**YOUR OBJECTIVE**
Beneath this line are the data; copy exactly the part of them that opens with the line containing "- the properties. *)" and closes with the line containing "(pattern : string).", and only that part.
== Segment start ==
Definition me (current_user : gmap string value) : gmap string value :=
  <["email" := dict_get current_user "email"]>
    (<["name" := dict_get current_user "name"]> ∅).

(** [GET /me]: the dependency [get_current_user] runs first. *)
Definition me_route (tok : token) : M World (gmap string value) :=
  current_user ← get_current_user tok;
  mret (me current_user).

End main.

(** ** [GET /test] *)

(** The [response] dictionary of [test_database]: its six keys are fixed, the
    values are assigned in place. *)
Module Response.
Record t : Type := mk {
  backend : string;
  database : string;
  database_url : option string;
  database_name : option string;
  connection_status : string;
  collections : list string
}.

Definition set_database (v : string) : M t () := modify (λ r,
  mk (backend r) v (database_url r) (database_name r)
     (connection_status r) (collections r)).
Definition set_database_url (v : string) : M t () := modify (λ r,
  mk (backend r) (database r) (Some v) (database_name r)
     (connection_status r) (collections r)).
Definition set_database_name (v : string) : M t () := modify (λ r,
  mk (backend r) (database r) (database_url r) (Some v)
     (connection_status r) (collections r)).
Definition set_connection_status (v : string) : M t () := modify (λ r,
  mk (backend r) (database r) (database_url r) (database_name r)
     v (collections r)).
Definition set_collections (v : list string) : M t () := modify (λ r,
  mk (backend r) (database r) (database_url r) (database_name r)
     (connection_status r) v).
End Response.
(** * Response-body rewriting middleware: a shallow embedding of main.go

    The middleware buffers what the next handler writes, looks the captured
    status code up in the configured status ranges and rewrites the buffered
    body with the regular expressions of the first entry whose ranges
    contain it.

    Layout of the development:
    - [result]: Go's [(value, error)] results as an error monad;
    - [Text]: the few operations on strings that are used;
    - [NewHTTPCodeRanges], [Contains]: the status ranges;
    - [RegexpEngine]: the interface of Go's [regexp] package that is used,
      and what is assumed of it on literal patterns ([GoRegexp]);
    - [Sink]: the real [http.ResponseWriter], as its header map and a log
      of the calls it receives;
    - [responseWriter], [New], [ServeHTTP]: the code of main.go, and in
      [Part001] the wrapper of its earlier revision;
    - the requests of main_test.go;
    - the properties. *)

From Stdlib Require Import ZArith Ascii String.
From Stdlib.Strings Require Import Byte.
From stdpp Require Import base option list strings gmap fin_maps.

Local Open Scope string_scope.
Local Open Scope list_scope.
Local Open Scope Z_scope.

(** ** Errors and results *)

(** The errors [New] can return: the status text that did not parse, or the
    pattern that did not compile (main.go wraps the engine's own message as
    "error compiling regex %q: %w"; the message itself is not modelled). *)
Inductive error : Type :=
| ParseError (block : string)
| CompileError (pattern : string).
== Segment end ==
== Segment start ==
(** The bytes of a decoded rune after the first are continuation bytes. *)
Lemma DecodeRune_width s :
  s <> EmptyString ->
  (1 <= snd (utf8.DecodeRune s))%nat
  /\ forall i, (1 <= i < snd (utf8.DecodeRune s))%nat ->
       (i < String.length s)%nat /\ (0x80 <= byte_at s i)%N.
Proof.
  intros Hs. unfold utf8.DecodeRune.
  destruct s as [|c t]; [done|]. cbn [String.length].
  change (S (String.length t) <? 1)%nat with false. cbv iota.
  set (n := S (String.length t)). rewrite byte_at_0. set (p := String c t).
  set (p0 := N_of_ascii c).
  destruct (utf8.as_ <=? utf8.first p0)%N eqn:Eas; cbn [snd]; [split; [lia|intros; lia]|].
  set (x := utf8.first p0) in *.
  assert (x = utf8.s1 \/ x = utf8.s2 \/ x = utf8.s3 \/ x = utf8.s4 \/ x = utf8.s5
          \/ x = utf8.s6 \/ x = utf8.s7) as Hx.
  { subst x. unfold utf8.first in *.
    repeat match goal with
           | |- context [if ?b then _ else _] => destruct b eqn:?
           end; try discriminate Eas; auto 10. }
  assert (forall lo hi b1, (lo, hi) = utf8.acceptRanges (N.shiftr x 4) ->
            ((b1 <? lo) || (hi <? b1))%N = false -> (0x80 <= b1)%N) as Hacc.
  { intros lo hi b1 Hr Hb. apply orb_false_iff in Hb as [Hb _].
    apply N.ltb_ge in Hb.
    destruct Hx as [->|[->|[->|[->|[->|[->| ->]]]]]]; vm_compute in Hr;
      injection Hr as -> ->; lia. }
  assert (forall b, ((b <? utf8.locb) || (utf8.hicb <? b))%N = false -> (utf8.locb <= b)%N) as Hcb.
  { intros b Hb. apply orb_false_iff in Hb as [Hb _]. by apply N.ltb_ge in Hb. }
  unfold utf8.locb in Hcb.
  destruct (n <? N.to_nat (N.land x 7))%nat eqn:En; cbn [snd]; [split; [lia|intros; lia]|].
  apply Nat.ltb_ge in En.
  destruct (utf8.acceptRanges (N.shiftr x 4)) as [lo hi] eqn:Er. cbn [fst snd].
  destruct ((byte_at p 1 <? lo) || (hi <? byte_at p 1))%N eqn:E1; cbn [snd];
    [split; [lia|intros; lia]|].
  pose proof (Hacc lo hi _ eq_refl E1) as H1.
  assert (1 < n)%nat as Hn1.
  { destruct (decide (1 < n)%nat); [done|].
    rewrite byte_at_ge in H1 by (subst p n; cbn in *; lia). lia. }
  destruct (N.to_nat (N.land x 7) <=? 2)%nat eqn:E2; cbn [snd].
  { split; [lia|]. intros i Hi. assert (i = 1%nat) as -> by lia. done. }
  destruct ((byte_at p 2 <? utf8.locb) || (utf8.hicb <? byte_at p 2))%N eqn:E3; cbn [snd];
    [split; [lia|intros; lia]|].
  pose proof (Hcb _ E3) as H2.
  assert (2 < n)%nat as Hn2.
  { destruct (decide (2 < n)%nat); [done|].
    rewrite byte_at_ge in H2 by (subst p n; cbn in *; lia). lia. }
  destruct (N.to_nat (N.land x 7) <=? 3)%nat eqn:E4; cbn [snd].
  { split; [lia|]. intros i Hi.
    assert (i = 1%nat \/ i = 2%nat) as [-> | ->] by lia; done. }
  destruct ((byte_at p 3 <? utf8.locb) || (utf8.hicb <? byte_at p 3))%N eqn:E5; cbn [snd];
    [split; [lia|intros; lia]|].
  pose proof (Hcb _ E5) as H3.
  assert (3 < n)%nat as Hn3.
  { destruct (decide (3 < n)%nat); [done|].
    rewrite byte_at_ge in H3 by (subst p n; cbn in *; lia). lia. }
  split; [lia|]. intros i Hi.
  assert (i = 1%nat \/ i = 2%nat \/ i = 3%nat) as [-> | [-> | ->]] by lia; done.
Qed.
== Segment end ==
**TASK SOLUTION**
    - the properties. *)

From Stdlib Require Import ZArith Ascii String.
From Stdlib.Strings Require Import Byte.
From stdpp Require Import base option list strings gmap fin_maps.

Local Open Scope string_scope.
Local Open Scope list_scope.
Local Open Scope Z_scope.

(** ** Errors and results *)

(** The errors [New] can return: the status text that did not parse, or the
    pattern that did not compile (main.go wraps the engine's own message as
    "error compiling regex %q: %w"; the message itself is not modelled). *)
Inductive error : Type :=
| ParseError (block : string)
| CompileError (pattern : string).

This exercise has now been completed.